----- The data
(** C9. [Vector.__getitem__] raises the out-of-bounds error exactly when
    [key >= nitems]; for every other key it builds a new accessor of the
    element class whose base address is [base + key * x__size]. *)
Theorem Vector_getitem_spec (v : Vector) (key : Z) :
  (Vector_getitem v key = Err IndexOutOfBounds <-> nitems v <= key) /\
  (key < nitems v ->
   constructible (vec_mclass v) (vec_args v) ->
   exists acc, Vector_getitem v key = Ok acc /\
               acc_base acc = vec_base v + key * x__size (vec_mclass v) /\
               acc_instance_of acc (vec_mclass v)).
Proof.
  unfold Vector_getitem. destruct (Z.leb_spec (nitems v) key) as [Hge|Hlt].
  - split; [tauto | lia].
  - split.
    + split; [intros Hc; exfalso; exact (construct_not_bounds _ _ _ Hc) | lia].
    + intros _ Hc. apply construct_ok. exact Hc.
Qed.

Lemma Vector_getitem_spec_witness :
  (Vector_getitem links_vector 4 = Err IndexOutOfBounds <-> nitems links_vector <= 4) /\
  exists acc, Vector_getitem links_vector 4 = Ok acc /\
              acc_base acc = 24 /\
              acc_instance_of acc (vec_mclass links_vector).
Proof.
  split; [apply (Vector_getitem_spec links_vector 4)|].
  apply (proj2 (Vector_getitem_spec links_vector 4)); [cbn; lia | exact I].
Defined.

(** ** Bulk pass-through *)

(** C8 (the code departs from it). On the recording bus [read_fifo]
    reaches the bus's [read_fifo], but [write_fifo] reaches the bus's
    plain [write] with the whole sequence as its value; the bus's
    [write_fifo] is never called. *)
Theorem write_fifo_calls_write (r : Register) (values : list Z) (count : Z)
    (t : list bus_call) :
  Register_read_fifo r count t = (t ++ [CallReadFifo (reg_base r) count], Ok []) /\
  Register_write_fifo r values t = (t ++ [CallWrite (reg_base r) (VList values)], Ok tt) /\
  fst (Register_write_fifo r values t) <> t ++ [CallWriteFifo (reg_base r) values].
Proof.
  split; [reflexivity|]. split; [reflexivity|].
  cbn. intros Heq. apply app_inv_head in Heq. discriminate Heq.
Qed.

(** ** Which exceptions the demo bus can raise *)

Section BusErrors.
Local Open Scope py_scope.

Lemma rbe_ret {A} (a : A) : raises_bus_errors (ret a).
Proof. intros s s' e [=]. Qed.

Lemma rbe_raise {A} e : bus_error e = true -> raises_bus_errors (@raise _ A e).
Proof. intros He s s' e' [= _ <-]. exact He. Qed.

Lemma rbe_bind {A B} (m : M DemoIface A) (k : A -> M DemoIface B) :
  raises_bus_errors m -> (forall a, raises_bus_errors (k a)) ->
  raises_bus_errors (bind m k).
Proof.
  intros Hm Hk s s' e. unfold bind.
  destruct (m s) as [s1 [a|e1]] eqn:Em.
  - apply Hk.
  - intros [= _ <-]. exact (Hm _ _ _ Em).
Qed.

Lemma rbe__read addr : raises_bus_errors (Demo._read addr).
Proof.
  intros s s' e. unfold Demo._read.
  destruct (py_index (rf s) addr) as [i|]; [destruct (rf s !! i)|];
    intros [= _ <-]; reflexivity.
Qed.

Lemma rbe__write addr val : raises_bus_errors (Demo._write addr val).
Proof.
  intros s s' e. unfold Demo._write. destruct val as [v|l].
  - destruct (py_index _ addr); intros [= _ <-]; reflexivity.
  - intros [= _ <-]; reflexivity.
Qed.

Lemma rbe_future_set df v : raises_bus_errors (Demo.future_set df v).
Proof. intros s s' e [=]. Qed.

Lemma rmw_returns addr m v s : exists s', Demo.rmw addr m v s = (s', Ok tt).
Proof.
  unfold Demo.rmw.
  destruct (rmw_addr s) as [cur|] eqn:Ea; [destruct (decide (addr = Some cur))|];
    destruct addr; eexists; reflexivity.
Qed.

Lemma rbe_rmw addr m v : raises_bus_errors (Demo.rmw addr m v).
Proof.
  intros s s' e He. destruct (rmw_returns addr m v s) as [s1 H1].
  rewrite H1 in He. discriminate He.
Qed.

Section Nested.
Variable nested : M DemoIface unit.
Hypothesis Hnested : raises_bus_errors nested.

Lemma rbe_DI_future_val df : raises_bus_errors (Demo.DI_future_val nested df).
Proof.
  intros s s' e. unfold Demo.DI_future_val.
  destruct (future_done s df); [intros [=]|].
  apply rbe_bind; [exact Hnested|]. intros _ s1 s2 e2.
  destruct (future_done s1 df); intros [= _ <-]; reflexivity.
Qed.

Lemma rbe__rmw odf addr m n : raises_bus_errors (Demo._rmw nested odf addr m n).
Proof.
  destruct odf as [df|]; cbn.
  - apply rbe_bind; [apply rbe_DI_future_val | intros; apply rbe__write].
  - apply rbe_raise. reflexivity.
Qed.

Lemma rbe_call x : raises_bus_errors (Demo.call nested x).
Proof.
  destruct x; cbn.
  - apply rbe__write.
  - apply rbe_bind; [apply rbe__read | intros; apply rbe_future_set].
  - apply rbe__rmw.
Qed.

Lemma rbe_run xs : raises_bus_errors (Demo.run nested xs).
Proof.
  induction xs as [|x xs IH]; cbn.
  - apply rbe_ret.
  - apply rbe_bind; [apply rbe_call | intros; exact IH].
Qed.

Lemma rbe_dispatch_body : raises_bus_errors (Demo.dispatch_body nested).
Proof.
  intros s s' e. unfold Demo.dispatch_body.
  destruct (opers s) as [|x xs]; [intros [=]|].
  apply rbe_bind; [apply rbe_run|]. intros _ s1 s2 e2 [=].
Qed.
End Nested.

Lemma rbe_dispatch depth : raises_bus_errors (Demo.dispatch depth).
Proof.
  induction depth as [|d IH]; cbn; apply rbe_dispatch_body.
  - apply rbe_raise. reflexivity.
  - exact IH.
Qed.

Lemma rbe_dispatch_if_opers depth : raises_bus_errors (Demo.dispatch_if_opers depth).
Proof.
  intros s s' e. unfold Demo.dispatch_if_opers.
  destruct (opers s); [intros [=] | apply rbe_dispatch].
Qed.

Lemma rbe_read depth addr : raises_bus_errors (Demo.read depth addr).
Proof.
  unfold Demo.read. apply rbe_bind; [apply rbe_rmw|]. intros _.
  apply rbe_bind; [apply rbe_dispatch_if_opers | intros; apply rbe__read].
Qed.

Lemma rbe_write depth addr val : raises_bus_errors (Demo.write depth addr val).
Proof.
  unfold Demo.write. apply rbe_bind; [apply rbe_rmw|]. intros _.
  apply rbe_bind; [apply rbe_dispatch_if_opers | intros; apply rbe__write].
Qed.

Lemma rbe_not {A} (m : M DemoIface A) s e :
  raises_bus_errors m -> bus_error e = false -> snd (m s) <> Err e.
Proof.
  intros Hm He Hs. destruct (m s) as [s' r] eqn:Em. cbn in Hs. subst r.
  apply Hm in Em. congruence.
Qed.
End BusErrors.

(** ** Rejected bitfield writes *)

(** On any bus, a value outside [[vmin, vmax]] makes [write] and [writex]
    raise before they touch the bus: the state is the one they got. *)
Lemma BitFieldAccess_rejects `{Iface St} (a : BitFieldAccess) v now (s : St) :
  v < vmin (x__bf a) \/ vmax (x__bf a) < v ->
  BitFieldAccess_write a v s = (s, Err OutOfRange) /\
  BitFieldAccess_writex a v now s = (s, Err OutOfRange).
Proof.
  intros Hv. apply out_of_range_spec in Hv.
  unfold BitFieldAccess_write, BitFieldAccess_writex. rewrite Hv.
  split; reflexivity.
Qed.
(** * Checkout backend: storage layer and order service

    A shallow embedding of the persistence layer of the checkout backend
    (rest/nodejs/src/data: db.ts, the inventory ledger, transactions.ts) and
    of the order service built on it (rest/nodejs/src/api/order.ts).

    - The SQLite database behind [getTransactionsDb] is a record of tables.
      A table with a primary key is a finite map from the key to the other
      columns; the append-only [request_logs] table is a list of rows.
      INTEGER columns hold integers ([Z]), TEXT columns hold strings.
    - A JavaScript number is taken by its integer value.  The client binds
      it as a REAL: [reserveStock] and [releaseStock] are the statements on
      integers, [Real.reserveStock] and [Real.releaseStock] the statements
      with the argument rounded as a double; they agree on safe integers.
    - What the client returns to the code is read through [read_text] (a
      TEXT stops at its first NUL) and [read_integer] (an INTEGER that is
      not a safe integer is refused).
    - Every function of the data layer sends one SQL statement, so it is a
      function from the database to its result and the database after it.
      Calls are sequential: the code awaits each one before the next.
    - The payloads serialized into TEXT columns are JSON documents whose
      numbers are integers; [JSON.stringify] and [JSON.parse] are modelled
      on them.
    - A route handler runs in a world made of the database and of the
      rejections the storage client will answer with, so that an awaited
      call can fail as it does in the code; a call can also throw on its
      arguments before any statement is sent.
    - [initDbs] runs on a storage indexed by URL, with the URLs whose
      database [createClient] can open given. *)

From Stdlib Require Import ZArith Ascii String List Lia Bool.
From Stdlib Require Import DecimalString DecimalPos DecimalFacts.
From stdpp Require Import gmap strings list fin_maps.

Local Open Scope string_scope.
Local Open Scope Z_scope.

(** ** Tables (db.ts, [initDbs]) *)

(** checkouts(id PRIMARY KEY, status, data) *)
Record CheckoutSession := mkCheckoutSession {
  cs_status : string;
  cs_data : string
}.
----------
§ Task to carry out:
Every line in the records above with the string "Hnested" in it should be shown.

§ Result:
Hypothesis Hnested : raises_bus_errors nested.
  apply rbe_bind; [exact Hnested|]. intros _ s1 s2 e2.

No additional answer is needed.